(** ** The delegate *)

Class AclDelegate (S : Type) := {
  d_Init : S → chip_error * S;
  d_Finish : S → S;
  d_GetMaxEntriesPerFabric : S → chip_error * Z;
  d_GetEntryCount : Z → S → chip_error * Z;
  (** error, index, fabric index *)
  d_CreateEntry : Z → option Z → S → outcome (chip_error * Z * option Z * S);
  d_ReadEntry : Z → Z → option Z → S → outcome (chip_error * S);
  d_UpdateEntry : Z → Z → option Z → S → outcome (chip_error * S);
  d_DeleteEntry : Z → option Z → S → outcome (chip_error * S);
  d_Entries : Z → option Z → S → outcome (chip_error * S);
  d_Check : SubjectDescriptor → RequestPath → Privilege → S → chip_error;
  (** objects of the class [EntryIterator] *)
  it_construct : Z → S → S;
  it_destroy : Z → S → outcome S;
  it_Next : Z → Z → S → outcome (chip_error * S);
  (** objects of the class [Entry] *)
  en_construct : Z → S → S;
  en_destroy : Z → S → outcome S;
  en_HasDefaultDelegate : Z → S → bool;
  en_GetAuthMode : Z → S → outcome (chip_error * AuthMode);
  en_GetFabricIndex : Z → S → outcome (chip_error * Z);
  en_GetPrivilege : Z → S → outcome (chip_error * Privilege);
  en_GetSubjectCount : Z → S → outcome (chip_error * Z);
  en_GetSubject : Z → Z → S → outcome (chip_error * Z);
  en_GetTargetCount : Z → S → outcome (chip_error * Z);
  en_GetTarget : Z → Z → Target → S → outcome (chip_error * Target)
}.

(** [AccessRestrictionProvider], when the build has one. *)
Record restriction_provider := mkProvider {
  arp_CheckForCommissioning : SubjectDescriptor → RequestPath → chip_error;
  arp_Check : SubjectDescriptor → RequestPath → chip_error
}.

Inductive ChangeType := kAdded | kRemoved | kUpdated.

(** A call of [OnEntryChanged]: the listener, the arguments, and the entry if one is given. *)
Record notification := mkNotification {
  nt_listener : Z;
  nt_subject : option SubjectDescriptor;
  nt_fabric : Z;
  nt_index : Z;
  nt_entry : option Z;
  nt_change : ChangeType
}.

(** [mDelegate] set or null, the list of listeners from [mEntryListener] on, and the calls
    made to them, in order. *)
Record AccessControl := mkAC {
  ac_initialized : bool;
  ac_listeners : list Z;
  ac_notified : list notification
}.

(** [ReturnErrorOnFailure]. *)
Definition or_return {A B} (g : outcome (chip_error * A)) (k : A → outcome (chip_error + B)) : outcome (chip_error + B) :=
  let+ (err, v) := g in if decide (err = CHIP_NO_ERROR) then k v else Returns (inl err).
Notation "'let!' x ':=' g 'in' k" := (or_return g (λ x, k)) (at level 10, x pattern, g at level 100, k at level 200).

Section Access.
Context {S : Type} `{AclDelegate S}.

(** ** The check *)

(** The subject is matched by one of the subjects from number [i] on, of [n] that are left. *)
Fixpoint check_subjects (subjectDescriptor : SubjectDescriptor) (authMode : AuthMode) (entry : Z) (n : nat) (i : Z) (s : S)
    : outcome (chip_error + bool) :=
  match n with
  | O => Returns (inr false)
  | Datatypes.S n =>
      let! subject := en_GetSubject entry i s in
      let next := check_subjects subjectDescriptor authMode entry n (i + 1) s in
      if IsOperationalNodeId subject then
        if negb (bool_decide (authMode = kCase)) then Returns (inl CHIP_ERROR_INCORRECT_STATE)
        else if subject =? sd_subject subjectDescriptor then Returns (inr true) else next
      else if IsCASEAuthTag subject then
        if negb (bool_decide (authMode = kCase)) then Returns (inl CHIP_ERROR_INCORRECT_STATE)
        else if CheckSubjectAgainstCATs subject (sd_cats subjectDescriptor) then Returns (inr true) else next
      else if IsGroupId subject then
        if negb (bool_decide (authMode = kGroup)) then Returns (inl CHIP_ERROR_INCORRECT_STATE)
        else if subject =? sd_subject subjectDescriptor then Returns (inr true) else next
      else Returns (inl CHIP_ERROR_INCORRECT_STATE)
  end.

--- DIRECTIONS FOR THIS TASK ---
Look in the material above for the line with "arp_Check : SubjectDescriptor" and the line with "nt_listener : Z;", and transcribe exactly those lines and all lines between them, nothing more.

--- EXERCISE ANSWER ---
  arp_Check : SubjectDescriptor → RequestPath → chip_error
}.

Inductive ChangeType := kAdded | kRemoved | kUpdated.

(** A call of [OnEntryChanged]: the listener, the arguments, and the entry if one is given. *)
Record notification := mkNotification {
  nt_listener : Z;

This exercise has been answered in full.